> **GOAL OF THE EXERCISE**: Your output should be the line with "[? _]. split; [done|]." plus all following lines to the end of the records, exactly as written and nothing more.

> **DATA SECTION**:
++++++++++

(** ** Leaves *)
Record leaf_is (buf : block) (es : list BTreeEntryRaw) : Prop := {
  li_block : is_block buf;
  li_magic : magic (read_header buf) = BTREE_NODE_MAGIC;
  li_type : node_type (read_header buf) = BTREE_LEAF;
  li_num : num_entries (read_header buf) = zlen es;
  li_cap : zlen es ≤ MAX_LEAF_ENTRIES;
  li_wf : Forall entry_wf es;
  li_slots i e : es !! i = Some e → lslot buf (Z.of_nat i) = entry_bytes e;
}.

Lemma leaf_is_entry buf es i e : leaf_is buf es → es !! i = Some e →
  leaf_entry buf (Z.of_nat i) = Some e.
Proof.
  intros L Hi. pose proof (lookup_lt_Some _ _ _ Hi). pose proof (li_cap _ _ L). unfold zlen in *.
  rewrite leaf_entry_slot; [|apply L|lia].
  rewrite (li_slots _ _ L _ _ Hi). f_equal. apply entry_of_bytes.
  by eapply Forall_lookup_1; [apply L|].
Qed.

(** Every block that claims to be a leaf is one, whatever its bytes. *)
Lemma leaf_any buf : is_block buf → magic (read_header buf) = BTREE_NODE_MAGIC →
  node_type (read_header buf) = BTREE_LEAF → ∃ es, leaf_is buf es.
Proof.
  intros Hb Hm Ht. set (n := num_entries (read_header buf)).
  assert (0 ≤ n ≤ MAX_LEAF_ENTRIES) as Hn.
  { pose proof (hw_num _ (read_header_wf buf Hb)) as [? _]. split; [done|].
    unfold n, read_header in *. simpl in *. rewrite Ht. apply Z.le_min_r. }
  exists ((λ i : nat, entry_of (lslot buf (Z.of_nat i))) <$> seq 0 (Z.to_nat n)).
  assert (∀ i, 0 ≤ i < n → length (lslot buf i) = 112%nat) as Hl by (intros; apply zlen_lslot; [done|lia]).
  split; try done.
  - unfold zlen. rewrite length_fmap, length_seq. fold n. lia.
  - unfold zlen. rewrite length_fmap, length_seq. lia.
  - apply Forall_fmap, Forall_seq. intros j Hj. simpl. apply entry_of_wf, Hl. lia.
  - intros i e Hi. rewrite list_lookup_fmap in Hi. apply fmap_Some in Hi as (j & Hj & ->).
    apply lookup_seq in Hj as [-> Hj]. simpl. symmetry. apply entry_bytes_of, Hl. lia.
Qed.

(** ** Insertion into a list at an index *)
Definition ins {A} (p : nat) (x : A) (xs : list A) : list A := take p xs ++ x :: drop p xs.

Lemma length_ins {A} p (x : A) xs : length (ins p x xs) = S (length xs).
Proof. unfold ins. rewrite length_app, length_take. simpl. rewrite length_drop. lia. Qed.

Lemma lookup_ins {A} p (x : A) xs j : (p ≤ length xs)%nat →
  ins p x xs !! j = if decide (j < p)%nat then xs !! j
                    else if decide (j = p) then Some x else xs !! (j - 1)%nat.
Proof.
  intros Hp. unfold ins. case_decide.
  - rewrite lookup_app_l by (rewrite length_take; lia). by apply lookup_take_lt.
  - rewrite lookup_app_r by (rewrite length_take; lia). rewrite length_take, Nat.min_l by lia.
    case_decide as E; [by subst; rewrite Nat.sub_diag|].
    destruct (j - p)%nat as [|k] eqn:Ek; [lia|]. simpl. rewrite lookup_drop. f_equal. lia.
Qed.

Lemma elem_of_ins {A} p (x y : A) xs : y ∈ ins p x xs ↔ y = x ∨ y ∈ xs.
Proof.
  unfold ins. rewrite <- (take_drop p xs) at 3. rewrite !elem_of_app, elem_of_cons. tauto.
Qed.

++++++++++

> **SOLUTION TO THIS EXERCISE**:
  { pose proof (hw_num _ (read_header_wf buf Hb)) as [? _]. split; [done|].
    unfold n, read_header in *. simpl in *. rewrite Ht. apply Z.le_min_r. }
  exists ((λ i : nat, entry_of (lslot buf (Z.of_nat i))) <$> seq 0 (Z.to_nat n)).
  assert (∀ i, 0 ≤ i < n → length (lslot buf i) = 112%nat) as Hl by (intros; apply zlen_lslot; [done|lia]).
  split; try done.
  - unfold zlen. rewrite length_fmap, length_seq. fold n. lia.
  - unfold zlen. rewrite length_fmap, length_seq. lia.
  - apply Forall_fmap, Forall_seq. intros j Hj. simpl. apply entry_of_wf, Hl. lia.
  - intros i e Hi. rewrite list_lookup_fmap in Hi. apply fmap_Some in Hi as (j & Hj & ->).
    apply lookup_seq in Hj as [-> Hj]. simpl. symmetry. apply entry_bytes_of, Hl. lia.
Qed.

(** ** Insertion into a list at an index *)
Definition ins {A} (p : nat) (x : A) (xs : list A) : list A := take p xs ++ x :: drop p xs.

Lemma length_ins {A} p (x : A) xs : length (ins p x xs) = S (length xs).
Proof. unfold ins. rewrite length_app, length_take. simpl. rewrite length_drop. lia. Qed.

Lemma lookup_ins {A} p (x : A) xs j : (p ≤ length xs)%nat →
  ins p x xs !! j = if decide (j < p)%nat then xs !! j
                    else if decide (j = p) then Some x else xs !! (j - 1)%nat.
Proof.
  intros Hp. unfold ins. case_decide.
  - rewrite lookup_app_l by (rewrite length_take; lia). by apply lookup_take_lt.
  - rewrite lookup_app_r by (rewrite length_take; lia). rewrite length_take, Nat.min_l by lia.
    case_decide as E; [by subst; rewrite Nat.sub_diag|].
    destruct (j - p)%nat as [|k] eqn:Ek; [lia|]. simpl. rewrite lookup_drop. f_equal. lia.
Qed.

Lemma elem_of_ins {A} p (x y : A) xs : y ∈ ins p x xs ↔ y = x ∨ y ∈ xs.
Proof.
  unfold ins. rewrite <- (take_drop p xs) at 3. rewrite !elem_of_app, elem_of_cons. tauto.
Qed.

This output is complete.